Can you solve this equation?
Time Limit: 2000/1000 MS (Java/Others) Memory Limit: 32768/32768 K (Java/Others)
Total Submission(s): 10943 Accepted Submission(s): 5046
Problem Description
Now,given the equation 8*x^4 + 7*x^3 + 2*x^2 + 3*x + 6 == Y,can you find its solution between 0 and 100;
Now please try your lucky.
Input
The first line of the input contains an integer T(1<=T<=100) which means the number of test cases.
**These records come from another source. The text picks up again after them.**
(** Against its docstring the JSON parser raises where an effect class is not
    hashable. *)
Example json_mode_raises :
  let text := "[{" +:+ dq "action_type" +:+ ":" +:+ dq "a" +:+ "," +:+ dq "effect_class"
              +:+ ":[]}]" in
  (json_mode_parse (λ n : nat, ("u", n)) {| mo_raw_text := text; mo_tool_calls := [];
     mo_finish_reason := finish_stop; mo_usage := []; mo_latency_ms := 0;
     mo_token_usage := None |} "run-1" O).1 = Raise (Exn TypeError "unhashable type: 'list'").
Proof. vm_compute. reflexivity. Qed.

Definition example_output : ModelOutput :=
  EchoLLMGateway.infer
    {| cw_system_instructions := ""; cw_tool_definitions :=
         [{| td_name := "search"; td_description := ""; td_input_schema := [] |}];
       cw_skill_definitions := []; cw_history := []; cw_current_state := []; cw_memory_ref := None;
       cw_recovery_context := None; cw_inference_config := None |}
    {| ic_model_ref := "m"; ic_token_budget := {| tb_max_input := 1; tb_max_output := 1;
         tb_reasoning_budget := None |}; ic_temperature := S754_zero false;
       ic_stop_sequences := []; ic_turn_kind_overrides := [] |} "key-12345".

Lemma tool_call_actions_witness :
  ∃ actions, tool_call_parse (λ n : nat, ("u", Datatypes.S n)) [("search", IDEMPOTENT_WRITE)]
    example_output "run-1" O = (Ok actions, O) ∧
  map act_action_id actions = ["act-echo-key-1234"].
Proof.
  destruct (tool_call_actions (λ n : nat, ("u", Datatypes.S n)) [("search", IDEMPOTENT_WRITE)]
    example_output "run-1" O) as (actions & e' & Hrun & _ & Hid).
  { repeat constructor. eexists. reflexivity. }
  destruct Hid as [-> Hids]; [repeat constructor|]. exists actions. split; [exact Hrun|].
  rewrite Hids. vm_compute. reflexivity.
Defined.
(* ===== verification/TurnSafety.v ===== *)
(** * What a turn does ([kernel/turn_engine.py])

    The contract of each phase, the behaviour of [run_turn] (result, trace,
    ledger), and the executor calls of any number of turns that run
    concurrently over one dedupe store. *)
From S2P Require Export TurnPhases.

(** ** The trace of a turn

    The edges of the turn automaton, as event states. *)
Definition turn_edges : list (string * string) :=
  [ ("collecting", "intent_committed");
    ("intent_committed", "reasoning"); ("intent_committed", "completed_noop");
    ("intent_committed", "snapshot_built");
    ("reasoning", "reasoning_failed"); ("reasoning", "completed_noop");
    ("reasoning", "snapshot_built"); ("reasoning_failed", "completed_noop");
    ("snapshot_built", "admission_checked");
    ("admission_checked", "dispatch_blocked"); ("admission_checked", "dedupe_degraded");
    ("admission_checked", "dispatched"); ("dedupe_degraded", "dispatched");
    ("dispatched", "dispatch_acknowledged"); ("dispatched", "effect_unknown");
    ("effect_unknown", "recovery_pending") ].

Definition turn_edge (s s' : string) : bool := bool_decide ((s, s') ∈ turn_edges).

(** [emits l s]: the events [l] are a path of the automaton that ends in [s]. *)
Inductive emits : list TurnStateEvent → string → Prop :=
  | emits_start : emits [event collecting] "collecting"
  | emits_step l s e s' :
      emits l s → tse_state e = s' → turn_edge s s' = true → emits (l ++ [e]) s'.

(** The outcome kind that goes with a terminal state. *)
Definition kind_of (st : TurnState) : option TurnOutcomeKind :=
  match st with
  | completed_noop => Some out_noop
  | dispatch_blocked => Some out_blocked
  | dispatch_acknowledged => Some out_dispatched
  | recovery_pending => Some out_recovery_pending
  | _ => None
  end.

(** A result whose state, kind, trace and payloads agree. *)
Record coherent (r : TurnResult) : Prop := {
  coh_kind : kind_of (tr_state r) = Some (tr_outcome_kind r);
  coh_trace : emits (tr_emitted_events r) (turn_state_str (tr_state r));
  coh_commit : is_Some (tr_action_commit r) ↔ tr_outcome_kind r = out_dispatched;
  coh_recovery : is_Some (tr_recovery_input r) ↔ tr_outcome_kind r = out_recovery_pending
}.

Lemma emits_initial : emits [event collecting; event intent_committed] "intent_committed".
Proof. by apply (emits_step [event collecting] "collecting"); [constructor| |]. Qed.

Lemma coherent_noop i l s :
  emits l s → turn_edge s "completed_noop" = true →
  coherent (noop_result i (l ++ [event completed_noop])).
Proof.
  intros Hl Hs. split; simpl; [done| by eapply emits_step | |]; split; by try intros [??].
Qed.

Lemma coherent_plain st kind ti dp commit l s e :
  emits l s → tse_state e = turn_state_str st → turn_edge s (turn_state_str st) = true →
  kind_of st = Some kind → (is_Some commit ↔ kind = out_dispatched) →
  kind ≠ out_recovery_pending →
  coherent (plain_result st kind ti dp commit (l ++ [e])).
Proof.
  intros Hl He Hs Hk Hc Hr. split; simpl; [done| by eapply emits_step | done |].
  split; [by intros [??] | done].
Qed.

(** ** Stages of a context

    What holds of the context when a phase starts. *)
Definition turn_key (c : TurnPhaseContext) : string :=
  from_option id_dispatch_dedupe_key "" (cx_turn_identity c).

Definition identified (c : TurnPhaseContext) : Prop :=
  ∃ a s, cx_action c = Some a ∧ cx_snapshot c = Some s ∧
    assert_snapshot_compatible s = Ok tt ∧
    cx_turn_identity c =
      Some (_build_turn_identity (cx_input_value c) a (Some (cs_snapshot_hash s))).

Definition admitted (c : TurnPhaseContext) : Prop :=
  ∃ v, cx_admission_result c = Some v ∧ _is_admitted v = Ok true.

Definition policy_cleared (c : TurnPhaseContext) : Prop :=
  ∃ a, cx_action c = Some a ∧
    cx_dispatch_policy c = Some (_resolve_dispatch_policy a) ∧
    dp_should_block (_resolve_dispatch_policy a) = false.

Definition enveloped (c : TurnPhaseContext) : Prop :=
  ∃ e, cx_envelope c = Some e ∧ env_dispatch_idempotency_key e = turn_key c.

(** Everything the engine established before it may call the executor. *)
Record authorised (c : TurnPhaseContext) : Prop := {
  au_identified : identified c;
  au_admitted : admitted c;
  au_cleared : policy_cleared c;
  au_enveloped : enveloped c
}.

Definition fresh (p : phase) (c : TurnPhaseContext) : Prop :=
  cx_result c = None ∧
  match p with ph_execute => True | _ => cx_legacy_alias_key c = None end.

Definition pre (p : phase) (c : TurnPhaseContext) : Prop :=
  fresh p c ∧
  match p with
  | ph_noop_or_reasoning => emits (cx_emitted_events c) "intent_committed"
  | ph_snapshot =>
      is_Some (cx_action c) ∧
      ∃ s, emits (cx_emitted_events c) s ∧ s ∈ ["intent_committed"; "reasoning"]
  | ph_admission => emits (cx_emitted_events c) "snapshot_built" ∧ identified c
  | ph_dispatch_policy =>
      emits (cx_emitted_events c) "admission_checked" ∧ identified c ∧ admitted c
  | ph_dedupe =>
      emits (cx_emitted_events c) "admission_checked" ∧ identified c ∧ admitted c ∧
      policy_cleared c
  | ph_execute => emits (cx_emitted_events c) "dispatched" ∧ authorised c
  end.

(** A phase ends the turn with a coherent result of one of the [kinds], or
    leaves the context ready for the next phase. *)
Definition leads (kinds : list TurnOutcomeKind) (next : TurnPhaseContext → Prop)
    (c : TurnPhaseContext) : Prop :=
  (∃ r, cx_result c = Some r ∧ coherent r ∧ tr_outcome_kind r ∈ kinds) ∨
  (cx_result c = None ∧ next c).

Lemma leads_finish kinds next evs mk c :
  coherent (mk (cx_emitted_events c ++ evs)) →
  tr_outcome_kind (mk (cx_emitted_events c ++ evs)) ∈ kinds →
  leads kinds next (finish evs mk c).
Proof. intros. left. by eexists. Qed.

Lemma pre_initial i a : pre ph_noop_or_reasoning (initial_context i a).
Proof. split; [done|]. apply emits_initial. Qed.

Section contracts.
Context {S E : Type} `{DedupeStoreLaws S} (te : TurnEngine E).
Abbreviation W := (world S E).
Implicit Types w : W.

(** [w'] has the store and the calls of [w]. *)
Definition untouched w w' : Prop := w_store w' = w_store w ∧ w_calls w' = w_calls w.

#[local] Instance untouched_preorder : PreOrder untouched.
Proof. split; [by split|]. intros w1 w2 w3 [] []. split; congruence. Qed.

Lemma wp_on_env {A} (m : M E A) (Q : A → W → Prop) (Ex : exn → W → Prop) w :
  (∀ a w', untouched w w' → Q a w') → (∀ e w', untouched w w' → Ex e w') →
  wp (on_env m) Q Ex w.
Proof.
  intros HQ HE. apply wp_zoom. unfold wp. destruct (m (w_env w)) as [[a|e] e'].
  - by apply HQ.
  - by apply HE.
Qed.

Lemma wp_assert_some {T A} (o : option A) a (Q : A → T → Prop) Ex t :
  o = Some a → Q a t → wp (assert_some o) Q Ex t.
Proof. by intros ->. Qed.

Lemma wp_on_store {A} (m : M S A) spec (Q : A → W → Prop) (Ex : exn → W → Prop) w :
  refines ds_ok ds_view m spec → (DedupeStoreAvailable S → total_on ds_ok ds_view m spec) →
  ds_ok (w_store w) →
  (∀ a s', ds_ok s' → spec (ds_view (w_store w)) = Some (a, ds_view s') →
     Q a (World s' (w_env w) (w_calls w))) →
  (∀ e s', ds_ok s' → ds_view s' = ds_view (w_store w) → is_Exception e = true →
     (DedupeStoreAvailable S → spec (ds_view (w_store w)) = None) →
     Ex e (World s' (w_env w) (w_calls w))) →
  wp (on_store m) Q Ex w.
Proof.
  intros Hm Ht Hok HQ HE. by apply wp_zoom, (wp_refines m spec).
Qed.

(** *** Phases 1 to 4 leave the store alone and call nothing *)
Lemma noop_spec c w :
  pre ph_noop_or_reasoning c →
  wp (_phase_noop_or_reasoning te c)
    (λ c' w', untouched w w' ∧ leads [out_noop] (pre ph_snapshot) c') (λ _, untouched w) w.
Proof.
  intros [[Hres Halias] Hem]. unfold _phase_noop_or_reasoning.
  assert (emits (cx_emitted_events c ++ [event reasoning]) "reasoning") as Hr.
  { by eapply emits_step. }
  destruct (cx_action c) as [a|] eqn:Ha.
  { split; [done|]. right. do 2 (split; [done|]). split; [by rewrite Ha|].
    exists "intent_committed". set_solver. }
  destruct (te_reasoning_loop te) as [run_once|].
  2:{ split; [done|]. apply leads_finish; [by eapply coherent_noop|set_solver]. }
  apply wp_bind, wp_try_except, wp_bind, wp_on_env; cycle 1.
  { intros e w1 H1. destruct (is_Exception e); [|done]. split; [done|].
    apply leads_finish; [|set_solver]. by eapply coherent_noop; [by eapply emits_step|]. }
  intros snap w1 H1. apply wp_bind, wp_on_env.
  - intros acts w2 H2. destruct acts as [|a acts]; (split; [by etrans|]).
    + apply leads_finish; [by eapply coherent_noop|set_solver].
    + right. do 2 (split; [done|]). split; [by eexists|]. exists "reasoning". set_solver.
  - intros e w2 H2. destruct (is_Exception e); [|by etrans]. split; [by etrans|].
    apply leads_finish; [|set_solver]. by eapply coherent_noop; [by eapply emits_step|].
Qed.
(** Whatever the payload, the resolver returns an input or raises the
    builder's own error class; what it returns names the turn's run and offset,
    has a bundle whenever one is required, and every bundle it has is complete.
    The builder takes what a resolver with defaults returns, except where a
    context is bound without the hash of its content. *)
Theorem resolved_input_builds (r : t) (i : TurnInput) (action : Action) (now : string)
    (Hpolicy : default_tenant_policy_ref r ≠ "") (Hmode : default_permission_mode r ≠ "")
    (Hrun : ti_run_id i ≠ "") (Hoffset : (0 ≤ ti_based_on_offset i)%Z) :
  match resolve r i action with
  | Ok x =>
      resolved r i action x ∧
      (is_ok (build now x) = true ↔
       (si_context_binding_ref x ≠ None → si_context_content_hash x ≠ None)) ∧
      ∀ c, build now x = Ok c → cs_run_id c = ti_run_id i ∧ cs_based_on_offset c = ti_based_on_offset i
  | Raise e => exn_cls e = CapabilitySnapshotBuildError
  end.
Proof.
  pose proof (resolve_resolved r i action) as Hx.
  destruct (resolve r i action) as [x|e]; [|exact Hx]. destruct (Hx) as [[Hrx Hox] _ _ _ Hp Hm Hc Hh].
  split; [exact Hx|].
  assert (∀ o, (∀ s, o = Some s → s ≠ "") → truthy_opt o = true ↔ o ≠ None) as Ht.
  { intros [s|] Hs; simpl; [|by split]. unfold is_empty_str. rewrite bool_decide_false by (by apply Hs). done. }
  split; [|intros c (_ & _ & _ & -> & -> & _)%build_Ok; done].
  rewrite <- (Ht _ Hc), <- (Ht _ Hh). pose proof (build_validates now x) as Hv.
  destruct (build now x) as [c|e]; simpl; [split; [intros _; apply Hv|done]|].
  split; [done|]. intros Himp. exfalso. destruct Hv as [_ [Hv|[Hv|[Hv|[Hv|[Hv1 Hv2]]]]]].
  - congruence.
  - lia.
  - by apply Hp.
  - by apply Hm.
  - rewrite Himp in Hv2; done.
Qed.

(** ** Witnesses *)
Definition bundle_example : DeclarativeBundleDigest :=
  {| bundle_ref := "bundle:1"; semantics_version := "v1"; content_hash := "c"; compile_hash := "h" |}.

Definition declares (policy quota : option string) (b : option DeclarativeBundleDigest) : declaration :=
  {| dc_tenant_policy_ref := policy; dc_permission_mode := None; dc_tool_bindings := Some ["web"];
     dc_mcp_bindings := None; dc_skill_bindings := None; dc_context_binding_ref := None;
     dc_context_content_hash := None; dc_budget_ref := None; dc_quota_ref := quota;
     dc_session_mode := None; dc_approval_state := None; dc_bundle := b |}.

Definition declaring_action (payload : pydict) : Action :=
  {| act_action_id := "a1"; act_run_id := "run-1"; act_action_type := "tool_call";
     act_effect_class := READ_ONLY; act_external_idempotency_level := None;
     act_interaction_target := None; act_input_ref := None;
     act_input_json := Some [("capability_snapshot_input", PDict payload)];
     act_policy_tags := []; act_timeout_ms := None; act_side_effect_class := None |}.

Definition resolver_turn : TurnInput :=
  {| ti_run_id := "run-1"; ti_through_offset := 4; ti_based_on_offset := 3;
     ti_trigger_type := trig_start; ti_history := [] |}.

Definition merged_action : Action :=
  declaring_action (declared_payload (declares (Some "policy:s") None None)
                      (declares (Some "policy:f") (Some "quota:f") (Some bundle_example)) ["beta"]).

(** The policy of the structured form, the quota and the bundle of the flat one. *)
Lemma resolve_merges_witness :
  match resolve (new_resolver true) resolver_turn merged_action with
  | Ok x => si_tenant_policy_ref x = "policy:s" ∧ si_quota_ref x = Some "quota:f" ∧
      si_declarative_bundle_digest x = Some bundle_example
  | Raise _ => False
  end.
Proof.
  rewrite (resolve_merges (new_resolver true) resolver_turn merged_action
    (declares (Some "policy:s") None None)
    (declares (Some "policy:f") (Some "quota:f") (Some bundle_example)) ["beta"]).
  - split; [|split]; reflexivity.
  - apply (bool_decide_unpack _). vm_compute. exact I.
  - apply (bool_decide_unpack _). vm_compute. exact I.
  - apply (bool_decide_unpack _). vm_compute. exact I.
  - reflexivity.
Defined.

Lemma resolved_input_builds_witness :
  match resolve (new_resolver true) resolver_turn merged_action with
  | Ok x => is_ok (build "t0" x) = true
  | Raise _ => False
  end.
Proof.
  pose proof (resolved_input_builds (new_resolver true) resolver_turn merged_action "t0") as H.
  assert (Hok : match resolve (new_resolver true) resolver_turn merged_action with
    | Ok x => bool_decide (si_context_binding_ref x = None) | Raise _ => false end = true)
    by (vm_compute; reflexivity).
  destruct (resolve (new_resolver true) resolver_turn merged_action) as [x|e]; [|discriminate Hok].
  apply bool_decide_eq_true in Hok.
  apply H; [discriminate|discriminate|discriminate|discriminate|]. intros Hc. by destruct Hc.
Defined.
Then T lines follow, each line has a real number Y (fabs(Y) <= 1e10);
Output
For each test case, you should just output one real number(accurate up to 4 decimal places),which is the solution of the equation,or “No solution!”,if there is no solution for the equation between 0 and 100.
Sample Input
2 100 -4
Sample Output
1.6152 No solution!
Author
Redow
题目分析:精度比较恶心的二分,只要不超时,精度尽量开小就对了,涨姿势了
#include <iostream>
#include <cstring>
#include <cstdio>
#include <algorithm>
#include <cmath>
#define eps 1e-12
#define EPS 1e-9
using namespace std;
double f ( double x )
{
return 8*x*x*x*x + 7*x*x*x + 2*x*x + 3*x + 6.0;
}
bool check ( double x , double n )
{
if ( f(x)+eps < n ) return true;
}
bool equal ( double a , double b )
{
if ( fabs ( a -b ) < eps ) return true;
else return false;
}
double search ( double n )
{
double left = 0.0 , right = 100.0 , mid;
while ( !equal ( left , right ))
{
mid = (left + right) / 2.0;
if ( check ( mid , n ) ) left = mid;
else right = mid;
}
return mid;
}
int t;
double n;
int main ( )
{
scanf ( "%d" , &t );
while ( t-- )
{
scanf ( "%lf" , &n );
if ( n < f(0) || n > f(100 ) )
{
puts ( "No solution!" );
continue;
}
double ans = search ( n );
printf ("%.4lf\n" , ans );
}
}